(Saved data entries)
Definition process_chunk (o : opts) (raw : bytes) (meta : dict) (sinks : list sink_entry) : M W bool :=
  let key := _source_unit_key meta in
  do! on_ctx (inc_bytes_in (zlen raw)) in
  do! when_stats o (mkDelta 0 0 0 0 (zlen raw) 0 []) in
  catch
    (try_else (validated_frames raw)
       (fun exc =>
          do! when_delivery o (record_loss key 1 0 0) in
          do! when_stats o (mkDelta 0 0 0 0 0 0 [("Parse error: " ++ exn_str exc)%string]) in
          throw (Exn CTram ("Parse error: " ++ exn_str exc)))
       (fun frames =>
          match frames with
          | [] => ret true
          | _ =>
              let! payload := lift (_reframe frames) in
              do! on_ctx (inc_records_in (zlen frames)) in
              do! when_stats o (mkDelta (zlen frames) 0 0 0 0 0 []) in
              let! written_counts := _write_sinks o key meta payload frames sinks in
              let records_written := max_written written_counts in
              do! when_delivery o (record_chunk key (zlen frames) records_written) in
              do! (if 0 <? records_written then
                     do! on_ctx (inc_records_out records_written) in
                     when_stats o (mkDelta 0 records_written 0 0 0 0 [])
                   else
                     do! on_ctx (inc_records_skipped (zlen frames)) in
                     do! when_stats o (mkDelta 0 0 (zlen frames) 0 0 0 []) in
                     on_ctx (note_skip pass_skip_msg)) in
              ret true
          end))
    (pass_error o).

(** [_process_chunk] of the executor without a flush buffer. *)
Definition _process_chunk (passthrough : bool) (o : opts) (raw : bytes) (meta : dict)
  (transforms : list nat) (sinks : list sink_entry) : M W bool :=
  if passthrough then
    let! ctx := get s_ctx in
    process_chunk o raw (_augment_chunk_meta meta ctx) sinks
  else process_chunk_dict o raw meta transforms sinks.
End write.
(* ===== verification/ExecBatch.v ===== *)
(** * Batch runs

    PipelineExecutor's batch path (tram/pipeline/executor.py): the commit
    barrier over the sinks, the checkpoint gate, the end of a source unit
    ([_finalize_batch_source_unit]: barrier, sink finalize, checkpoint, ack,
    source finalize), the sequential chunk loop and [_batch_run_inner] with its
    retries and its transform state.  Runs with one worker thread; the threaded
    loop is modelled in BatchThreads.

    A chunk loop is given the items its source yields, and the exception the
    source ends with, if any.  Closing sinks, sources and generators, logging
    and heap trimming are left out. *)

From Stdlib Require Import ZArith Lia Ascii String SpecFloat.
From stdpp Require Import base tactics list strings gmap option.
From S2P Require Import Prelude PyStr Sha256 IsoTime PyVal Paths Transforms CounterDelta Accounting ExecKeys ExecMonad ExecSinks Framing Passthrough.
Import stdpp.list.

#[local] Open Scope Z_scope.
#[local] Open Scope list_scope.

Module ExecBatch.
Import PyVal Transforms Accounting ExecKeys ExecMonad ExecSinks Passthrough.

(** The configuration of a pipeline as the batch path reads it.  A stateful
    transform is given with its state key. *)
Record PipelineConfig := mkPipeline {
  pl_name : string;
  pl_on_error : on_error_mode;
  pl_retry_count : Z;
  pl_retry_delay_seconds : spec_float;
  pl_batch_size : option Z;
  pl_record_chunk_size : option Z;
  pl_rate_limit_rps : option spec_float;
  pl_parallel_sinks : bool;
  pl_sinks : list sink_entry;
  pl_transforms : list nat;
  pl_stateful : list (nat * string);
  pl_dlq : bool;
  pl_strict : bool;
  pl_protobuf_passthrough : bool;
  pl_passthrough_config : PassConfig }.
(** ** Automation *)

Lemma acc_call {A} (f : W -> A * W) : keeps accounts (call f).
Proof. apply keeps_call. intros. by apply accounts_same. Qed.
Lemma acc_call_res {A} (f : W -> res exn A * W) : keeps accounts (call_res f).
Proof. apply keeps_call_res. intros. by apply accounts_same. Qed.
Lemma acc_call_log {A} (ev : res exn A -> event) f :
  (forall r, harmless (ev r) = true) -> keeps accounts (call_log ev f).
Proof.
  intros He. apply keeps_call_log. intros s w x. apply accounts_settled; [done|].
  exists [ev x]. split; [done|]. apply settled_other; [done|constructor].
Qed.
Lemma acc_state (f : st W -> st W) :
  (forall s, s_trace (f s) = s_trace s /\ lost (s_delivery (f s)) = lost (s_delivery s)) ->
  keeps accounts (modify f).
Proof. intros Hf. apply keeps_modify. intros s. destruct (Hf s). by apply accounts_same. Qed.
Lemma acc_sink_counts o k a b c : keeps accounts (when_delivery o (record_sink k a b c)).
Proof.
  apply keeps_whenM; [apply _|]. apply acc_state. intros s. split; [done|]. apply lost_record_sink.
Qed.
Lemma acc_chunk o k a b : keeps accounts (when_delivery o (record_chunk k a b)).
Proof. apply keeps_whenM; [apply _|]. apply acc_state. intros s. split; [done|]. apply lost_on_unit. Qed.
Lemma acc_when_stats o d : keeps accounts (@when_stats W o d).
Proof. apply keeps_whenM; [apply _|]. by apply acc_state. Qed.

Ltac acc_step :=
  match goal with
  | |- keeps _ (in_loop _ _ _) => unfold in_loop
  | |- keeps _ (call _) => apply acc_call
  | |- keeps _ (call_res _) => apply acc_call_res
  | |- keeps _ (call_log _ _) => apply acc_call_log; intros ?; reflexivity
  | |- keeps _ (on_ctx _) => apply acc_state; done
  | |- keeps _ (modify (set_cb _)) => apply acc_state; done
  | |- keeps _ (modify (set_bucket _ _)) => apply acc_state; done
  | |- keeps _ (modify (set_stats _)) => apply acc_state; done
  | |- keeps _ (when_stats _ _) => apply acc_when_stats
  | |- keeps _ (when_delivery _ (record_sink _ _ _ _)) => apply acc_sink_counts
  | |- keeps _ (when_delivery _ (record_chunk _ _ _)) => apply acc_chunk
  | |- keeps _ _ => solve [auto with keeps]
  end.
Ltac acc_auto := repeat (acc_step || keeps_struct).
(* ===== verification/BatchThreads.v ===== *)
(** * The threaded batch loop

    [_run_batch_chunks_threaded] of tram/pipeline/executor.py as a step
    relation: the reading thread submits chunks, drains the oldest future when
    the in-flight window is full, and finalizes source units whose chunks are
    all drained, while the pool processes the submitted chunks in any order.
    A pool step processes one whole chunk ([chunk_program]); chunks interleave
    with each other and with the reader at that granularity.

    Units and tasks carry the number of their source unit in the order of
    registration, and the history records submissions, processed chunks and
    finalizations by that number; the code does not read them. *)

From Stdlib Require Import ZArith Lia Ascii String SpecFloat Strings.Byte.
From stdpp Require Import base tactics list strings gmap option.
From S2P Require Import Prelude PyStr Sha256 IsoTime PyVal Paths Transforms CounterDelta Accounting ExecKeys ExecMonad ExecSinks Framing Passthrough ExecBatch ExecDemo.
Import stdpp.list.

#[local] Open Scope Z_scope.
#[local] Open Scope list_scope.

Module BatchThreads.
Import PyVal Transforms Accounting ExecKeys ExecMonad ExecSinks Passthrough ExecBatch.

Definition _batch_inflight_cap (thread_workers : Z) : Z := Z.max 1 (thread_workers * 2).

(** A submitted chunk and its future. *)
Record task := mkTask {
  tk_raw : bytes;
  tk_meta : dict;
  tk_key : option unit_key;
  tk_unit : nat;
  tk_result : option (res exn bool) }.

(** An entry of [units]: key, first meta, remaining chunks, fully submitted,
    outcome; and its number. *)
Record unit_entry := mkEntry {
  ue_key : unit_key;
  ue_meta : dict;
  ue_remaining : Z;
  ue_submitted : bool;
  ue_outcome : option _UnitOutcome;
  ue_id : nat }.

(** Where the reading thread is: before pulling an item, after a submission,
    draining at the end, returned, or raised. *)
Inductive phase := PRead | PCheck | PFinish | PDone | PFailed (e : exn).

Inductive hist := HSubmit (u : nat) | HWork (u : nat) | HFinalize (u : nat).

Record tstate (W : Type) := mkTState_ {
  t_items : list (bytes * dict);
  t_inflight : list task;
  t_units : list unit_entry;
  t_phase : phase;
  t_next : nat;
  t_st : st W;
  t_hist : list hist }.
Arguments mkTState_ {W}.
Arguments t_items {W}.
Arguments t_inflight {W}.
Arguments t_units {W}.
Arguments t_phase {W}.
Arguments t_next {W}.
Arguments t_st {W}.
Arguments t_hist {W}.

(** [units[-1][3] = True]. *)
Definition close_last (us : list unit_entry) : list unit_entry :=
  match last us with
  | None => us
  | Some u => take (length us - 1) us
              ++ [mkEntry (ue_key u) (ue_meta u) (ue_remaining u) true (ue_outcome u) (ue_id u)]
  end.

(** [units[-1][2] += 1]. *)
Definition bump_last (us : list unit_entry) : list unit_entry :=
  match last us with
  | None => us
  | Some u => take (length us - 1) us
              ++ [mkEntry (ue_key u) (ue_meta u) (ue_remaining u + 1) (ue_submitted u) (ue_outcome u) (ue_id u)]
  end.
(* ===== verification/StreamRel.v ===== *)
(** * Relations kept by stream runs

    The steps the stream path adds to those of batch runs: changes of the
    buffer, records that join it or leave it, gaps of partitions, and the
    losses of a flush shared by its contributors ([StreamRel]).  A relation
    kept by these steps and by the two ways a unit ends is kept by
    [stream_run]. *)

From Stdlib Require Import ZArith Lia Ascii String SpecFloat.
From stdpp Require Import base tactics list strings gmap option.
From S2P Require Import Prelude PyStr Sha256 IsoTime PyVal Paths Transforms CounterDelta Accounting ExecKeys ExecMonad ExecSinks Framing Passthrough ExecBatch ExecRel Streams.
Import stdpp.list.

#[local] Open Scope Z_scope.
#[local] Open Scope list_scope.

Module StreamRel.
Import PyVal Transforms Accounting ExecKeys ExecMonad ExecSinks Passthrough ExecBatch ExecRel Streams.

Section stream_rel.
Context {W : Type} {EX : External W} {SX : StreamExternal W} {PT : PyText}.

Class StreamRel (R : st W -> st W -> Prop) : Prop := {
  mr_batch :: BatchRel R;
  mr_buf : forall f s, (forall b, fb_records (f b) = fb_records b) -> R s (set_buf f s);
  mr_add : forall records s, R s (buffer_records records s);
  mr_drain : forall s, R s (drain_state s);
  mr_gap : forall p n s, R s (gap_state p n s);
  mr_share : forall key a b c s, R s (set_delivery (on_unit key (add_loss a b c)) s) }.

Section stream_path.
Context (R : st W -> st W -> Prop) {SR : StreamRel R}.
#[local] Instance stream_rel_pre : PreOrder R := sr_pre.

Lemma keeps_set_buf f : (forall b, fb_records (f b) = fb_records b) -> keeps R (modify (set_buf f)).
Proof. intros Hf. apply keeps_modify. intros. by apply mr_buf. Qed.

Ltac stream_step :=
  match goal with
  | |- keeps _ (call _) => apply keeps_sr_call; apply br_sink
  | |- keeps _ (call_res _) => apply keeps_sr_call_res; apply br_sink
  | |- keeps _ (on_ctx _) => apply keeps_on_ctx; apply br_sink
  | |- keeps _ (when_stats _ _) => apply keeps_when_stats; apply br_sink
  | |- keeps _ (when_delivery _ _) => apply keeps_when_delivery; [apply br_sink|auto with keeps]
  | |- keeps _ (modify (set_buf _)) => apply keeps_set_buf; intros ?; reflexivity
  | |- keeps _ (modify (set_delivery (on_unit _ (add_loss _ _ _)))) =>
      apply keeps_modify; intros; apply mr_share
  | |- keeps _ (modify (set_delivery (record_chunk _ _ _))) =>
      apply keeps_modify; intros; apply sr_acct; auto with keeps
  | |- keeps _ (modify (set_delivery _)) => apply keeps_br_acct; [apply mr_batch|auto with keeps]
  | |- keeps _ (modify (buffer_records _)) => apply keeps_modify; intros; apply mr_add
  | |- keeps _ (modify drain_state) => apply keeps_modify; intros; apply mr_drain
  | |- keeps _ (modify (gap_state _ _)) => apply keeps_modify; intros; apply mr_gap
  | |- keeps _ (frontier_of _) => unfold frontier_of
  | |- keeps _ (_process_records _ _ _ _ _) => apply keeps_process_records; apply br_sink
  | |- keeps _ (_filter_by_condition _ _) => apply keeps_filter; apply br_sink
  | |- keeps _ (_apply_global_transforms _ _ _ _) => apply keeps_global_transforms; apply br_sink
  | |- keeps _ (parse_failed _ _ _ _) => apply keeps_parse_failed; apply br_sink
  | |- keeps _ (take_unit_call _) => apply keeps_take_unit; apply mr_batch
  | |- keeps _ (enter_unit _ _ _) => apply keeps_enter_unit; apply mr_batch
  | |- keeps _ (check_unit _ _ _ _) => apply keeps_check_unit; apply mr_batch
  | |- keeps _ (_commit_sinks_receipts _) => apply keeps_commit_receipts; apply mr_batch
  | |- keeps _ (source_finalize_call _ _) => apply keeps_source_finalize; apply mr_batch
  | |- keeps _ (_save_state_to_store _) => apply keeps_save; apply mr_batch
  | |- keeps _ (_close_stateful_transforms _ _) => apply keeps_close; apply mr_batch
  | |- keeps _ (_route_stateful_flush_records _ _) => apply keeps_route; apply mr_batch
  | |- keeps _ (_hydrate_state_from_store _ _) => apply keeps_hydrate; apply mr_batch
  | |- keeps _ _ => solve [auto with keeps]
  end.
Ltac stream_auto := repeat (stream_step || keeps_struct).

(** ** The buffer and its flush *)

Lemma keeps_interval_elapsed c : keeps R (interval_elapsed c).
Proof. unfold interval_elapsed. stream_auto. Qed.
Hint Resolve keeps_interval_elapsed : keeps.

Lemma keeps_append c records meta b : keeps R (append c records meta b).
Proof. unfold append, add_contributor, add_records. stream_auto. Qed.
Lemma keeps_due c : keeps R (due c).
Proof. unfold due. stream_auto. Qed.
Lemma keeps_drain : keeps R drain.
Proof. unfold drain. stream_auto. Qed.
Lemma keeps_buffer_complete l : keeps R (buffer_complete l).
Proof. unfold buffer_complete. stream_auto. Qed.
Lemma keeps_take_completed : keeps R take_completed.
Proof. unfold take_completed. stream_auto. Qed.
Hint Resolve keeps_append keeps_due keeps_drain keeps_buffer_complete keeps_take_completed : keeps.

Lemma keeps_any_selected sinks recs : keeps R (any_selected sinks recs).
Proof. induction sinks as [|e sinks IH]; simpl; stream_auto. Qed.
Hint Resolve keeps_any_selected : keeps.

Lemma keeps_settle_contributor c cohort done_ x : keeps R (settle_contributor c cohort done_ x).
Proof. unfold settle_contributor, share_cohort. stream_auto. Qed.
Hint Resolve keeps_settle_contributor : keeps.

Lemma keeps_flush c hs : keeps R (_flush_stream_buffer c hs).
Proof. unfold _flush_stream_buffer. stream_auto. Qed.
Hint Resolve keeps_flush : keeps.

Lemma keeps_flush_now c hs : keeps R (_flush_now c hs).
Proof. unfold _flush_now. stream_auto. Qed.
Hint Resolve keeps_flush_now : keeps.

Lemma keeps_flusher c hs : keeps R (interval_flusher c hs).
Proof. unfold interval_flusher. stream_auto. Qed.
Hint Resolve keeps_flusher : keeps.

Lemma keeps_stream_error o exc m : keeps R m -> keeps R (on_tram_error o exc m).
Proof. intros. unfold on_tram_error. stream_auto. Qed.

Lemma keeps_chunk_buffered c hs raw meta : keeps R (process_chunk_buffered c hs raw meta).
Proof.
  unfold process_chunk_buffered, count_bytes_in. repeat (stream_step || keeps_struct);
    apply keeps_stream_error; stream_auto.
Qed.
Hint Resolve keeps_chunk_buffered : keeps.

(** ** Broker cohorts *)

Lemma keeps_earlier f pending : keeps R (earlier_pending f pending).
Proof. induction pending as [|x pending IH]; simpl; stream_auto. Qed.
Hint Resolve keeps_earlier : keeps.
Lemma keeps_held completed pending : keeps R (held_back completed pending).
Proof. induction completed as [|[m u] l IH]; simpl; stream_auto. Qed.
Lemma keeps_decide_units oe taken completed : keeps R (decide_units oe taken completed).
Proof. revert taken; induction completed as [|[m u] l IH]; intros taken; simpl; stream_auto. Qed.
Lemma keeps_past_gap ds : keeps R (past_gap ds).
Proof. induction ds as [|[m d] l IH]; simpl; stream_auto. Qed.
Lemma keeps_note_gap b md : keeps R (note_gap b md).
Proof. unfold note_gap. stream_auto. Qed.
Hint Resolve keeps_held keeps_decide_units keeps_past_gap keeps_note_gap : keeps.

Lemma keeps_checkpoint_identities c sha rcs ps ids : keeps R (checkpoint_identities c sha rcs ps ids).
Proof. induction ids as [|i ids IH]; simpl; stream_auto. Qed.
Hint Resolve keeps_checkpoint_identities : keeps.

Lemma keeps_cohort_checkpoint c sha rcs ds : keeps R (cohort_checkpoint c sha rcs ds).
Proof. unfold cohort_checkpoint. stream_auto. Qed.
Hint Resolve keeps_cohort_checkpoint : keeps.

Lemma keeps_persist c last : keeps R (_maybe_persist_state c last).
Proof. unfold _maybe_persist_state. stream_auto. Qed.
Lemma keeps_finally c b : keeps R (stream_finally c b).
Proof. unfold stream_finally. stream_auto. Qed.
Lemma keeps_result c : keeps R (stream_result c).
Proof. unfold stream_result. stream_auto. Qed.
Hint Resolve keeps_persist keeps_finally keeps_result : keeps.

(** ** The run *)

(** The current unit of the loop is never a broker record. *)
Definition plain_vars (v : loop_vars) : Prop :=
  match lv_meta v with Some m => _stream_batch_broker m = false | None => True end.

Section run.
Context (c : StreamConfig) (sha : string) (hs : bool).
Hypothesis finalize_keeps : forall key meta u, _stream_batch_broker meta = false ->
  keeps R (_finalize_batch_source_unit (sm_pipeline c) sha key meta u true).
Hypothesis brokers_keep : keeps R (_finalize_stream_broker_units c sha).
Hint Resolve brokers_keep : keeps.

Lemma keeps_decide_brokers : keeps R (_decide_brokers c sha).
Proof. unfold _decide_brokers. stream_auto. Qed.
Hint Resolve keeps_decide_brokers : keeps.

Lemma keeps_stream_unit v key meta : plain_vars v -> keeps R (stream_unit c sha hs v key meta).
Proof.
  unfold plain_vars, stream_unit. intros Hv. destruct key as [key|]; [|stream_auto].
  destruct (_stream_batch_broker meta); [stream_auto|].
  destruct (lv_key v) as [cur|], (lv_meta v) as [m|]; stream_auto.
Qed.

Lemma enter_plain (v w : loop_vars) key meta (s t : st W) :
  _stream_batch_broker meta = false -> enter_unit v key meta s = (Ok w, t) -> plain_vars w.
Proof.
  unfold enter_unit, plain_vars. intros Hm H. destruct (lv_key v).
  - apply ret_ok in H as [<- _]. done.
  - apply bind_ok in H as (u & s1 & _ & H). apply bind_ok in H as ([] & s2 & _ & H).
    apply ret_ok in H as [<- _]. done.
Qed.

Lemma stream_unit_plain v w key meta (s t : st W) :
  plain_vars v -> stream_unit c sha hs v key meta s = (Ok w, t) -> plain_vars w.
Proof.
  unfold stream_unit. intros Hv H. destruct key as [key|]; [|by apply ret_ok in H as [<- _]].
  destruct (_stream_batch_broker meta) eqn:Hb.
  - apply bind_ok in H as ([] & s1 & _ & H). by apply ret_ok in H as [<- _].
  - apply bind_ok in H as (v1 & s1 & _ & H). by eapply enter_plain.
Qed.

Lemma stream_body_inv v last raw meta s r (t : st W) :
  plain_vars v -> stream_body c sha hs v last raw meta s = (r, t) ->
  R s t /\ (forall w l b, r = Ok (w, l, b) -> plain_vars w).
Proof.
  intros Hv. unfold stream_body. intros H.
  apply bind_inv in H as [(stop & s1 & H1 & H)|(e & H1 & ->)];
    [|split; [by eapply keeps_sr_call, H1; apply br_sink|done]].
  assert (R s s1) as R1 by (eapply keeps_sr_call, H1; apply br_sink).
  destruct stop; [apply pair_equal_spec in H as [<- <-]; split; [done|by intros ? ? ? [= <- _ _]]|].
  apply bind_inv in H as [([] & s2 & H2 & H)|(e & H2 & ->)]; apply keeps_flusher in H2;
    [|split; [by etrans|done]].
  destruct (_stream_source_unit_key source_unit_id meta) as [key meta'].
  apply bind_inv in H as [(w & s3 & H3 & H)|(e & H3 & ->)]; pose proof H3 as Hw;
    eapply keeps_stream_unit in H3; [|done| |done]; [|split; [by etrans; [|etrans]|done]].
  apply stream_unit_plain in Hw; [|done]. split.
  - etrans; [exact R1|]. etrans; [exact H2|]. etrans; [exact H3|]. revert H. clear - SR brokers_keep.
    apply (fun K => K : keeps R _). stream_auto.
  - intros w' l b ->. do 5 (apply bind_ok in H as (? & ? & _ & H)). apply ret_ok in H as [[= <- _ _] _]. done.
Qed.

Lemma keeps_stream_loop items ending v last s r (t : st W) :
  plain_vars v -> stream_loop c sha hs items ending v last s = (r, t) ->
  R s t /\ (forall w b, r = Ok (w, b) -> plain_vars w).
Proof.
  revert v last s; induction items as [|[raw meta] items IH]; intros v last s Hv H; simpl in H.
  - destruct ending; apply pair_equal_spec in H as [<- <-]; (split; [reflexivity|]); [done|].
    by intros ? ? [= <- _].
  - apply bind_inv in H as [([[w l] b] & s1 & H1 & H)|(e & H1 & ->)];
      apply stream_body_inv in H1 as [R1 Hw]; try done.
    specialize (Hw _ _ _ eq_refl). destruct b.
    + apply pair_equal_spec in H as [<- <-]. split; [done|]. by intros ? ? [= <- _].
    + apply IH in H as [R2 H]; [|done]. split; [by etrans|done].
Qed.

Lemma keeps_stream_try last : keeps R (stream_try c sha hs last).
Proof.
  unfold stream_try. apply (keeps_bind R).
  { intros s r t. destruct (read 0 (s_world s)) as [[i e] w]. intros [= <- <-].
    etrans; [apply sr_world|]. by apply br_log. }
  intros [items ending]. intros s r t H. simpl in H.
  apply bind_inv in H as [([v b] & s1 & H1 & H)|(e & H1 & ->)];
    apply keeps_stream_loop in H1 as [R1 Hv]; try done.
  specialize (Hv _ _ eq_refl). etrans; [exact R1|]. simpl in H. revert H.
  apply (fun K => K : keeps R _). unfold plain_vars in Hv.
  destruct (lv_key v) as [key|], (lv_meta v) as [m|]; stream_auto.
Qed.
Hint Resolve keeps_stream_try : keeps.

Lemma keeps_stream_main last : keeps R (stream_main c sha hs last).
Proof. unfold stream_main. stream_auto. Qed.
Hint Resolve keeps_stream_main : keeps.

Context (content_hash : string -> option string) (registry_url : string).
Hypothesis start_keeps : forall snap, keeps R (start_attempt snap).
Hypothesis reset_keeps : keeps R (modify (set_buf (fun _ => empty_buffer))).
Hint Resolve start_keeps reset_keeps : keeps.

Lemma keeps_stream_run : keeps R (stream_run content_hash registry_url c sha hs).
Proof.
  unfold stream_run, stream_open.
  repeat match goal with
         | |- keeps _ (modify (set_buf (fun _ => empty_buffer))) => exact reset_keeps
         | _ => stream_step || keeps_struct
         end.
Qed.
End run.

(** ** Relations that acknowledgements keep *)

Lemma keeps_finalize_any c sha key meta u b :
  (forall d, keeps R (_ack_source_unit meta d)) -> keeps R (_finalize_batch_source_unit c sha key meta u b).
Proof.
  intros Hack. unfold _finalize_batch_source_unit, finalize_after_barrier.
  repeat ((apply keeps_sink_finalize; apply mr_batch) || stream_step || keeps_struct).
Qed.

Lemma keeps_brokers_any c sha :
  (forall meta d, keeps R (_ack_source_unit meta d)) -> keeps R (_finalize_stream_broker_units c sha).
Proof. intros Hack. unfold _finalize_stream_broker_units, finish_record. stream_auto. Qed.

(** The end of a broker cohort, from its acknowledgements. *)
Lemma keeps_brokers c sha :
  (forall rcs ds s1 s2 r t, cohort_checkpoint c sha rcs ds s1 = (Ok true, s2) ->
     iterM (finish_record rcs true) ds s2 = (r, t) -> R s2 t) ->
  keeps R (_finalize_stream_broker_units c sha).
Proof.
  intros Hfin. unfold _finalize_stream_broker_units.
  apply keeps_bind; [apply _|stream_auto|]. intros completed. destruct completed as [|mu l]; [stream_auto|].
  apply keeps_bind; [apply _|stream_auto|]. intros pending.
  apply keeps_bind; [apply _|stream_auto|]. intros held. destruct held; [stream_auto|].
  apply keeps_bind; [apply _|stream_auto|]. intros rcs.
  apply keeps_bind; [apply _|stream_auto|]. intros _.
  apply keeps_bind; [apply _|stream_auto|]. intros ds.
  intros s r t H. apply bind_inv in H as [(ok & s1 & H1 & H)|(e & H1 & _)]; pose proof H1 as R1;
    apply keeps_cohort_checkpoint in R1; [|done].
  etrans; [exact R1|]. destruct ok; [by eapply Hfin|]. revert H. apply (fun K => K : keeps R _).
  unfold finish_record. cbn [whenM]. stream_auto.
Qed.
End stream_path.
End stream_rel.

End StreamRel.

Required work: Would you copy out exactly the lines above that start at the one containing "Proof. unfold interval_elapsed." and end at the one containing "Lemma keeps_any_selected sinks", inclusive?

Output below:
Proof. unfold interval_elapsed. stream_auto. Qed.
Hint Resolve keeps_interval_elapsed : keeps.

Lemma keeps_append c records meta b : keeps R (append c records meta b).
Proof. unfold append, add_contributor, add_records. stream_auto. Qed.
Lemma keeps_due c : keeps R (due c).
Proof. unfold due. stream_auto. Qed.
Lemma keeps_drain : keeps R drain.
Proof. unfold drain. stream_auto. Qed.
Lemma keeps_buffer_complete l : keeps R (buffer_complete l).
Proof. unfold buffer_complete. stream_auto. Qed.
Lemma keeps_take_completed : keeps R take_completed.
Proof. unfold take_completed. stream_auto. Qed.
Hint Resolve keeps_append keeps_due keeps_drain keeps_buffer_complete keeps_take_completed : keeps.

Lemma keeps_any_selected sinks recs : keeps R (any_selected sinks recs).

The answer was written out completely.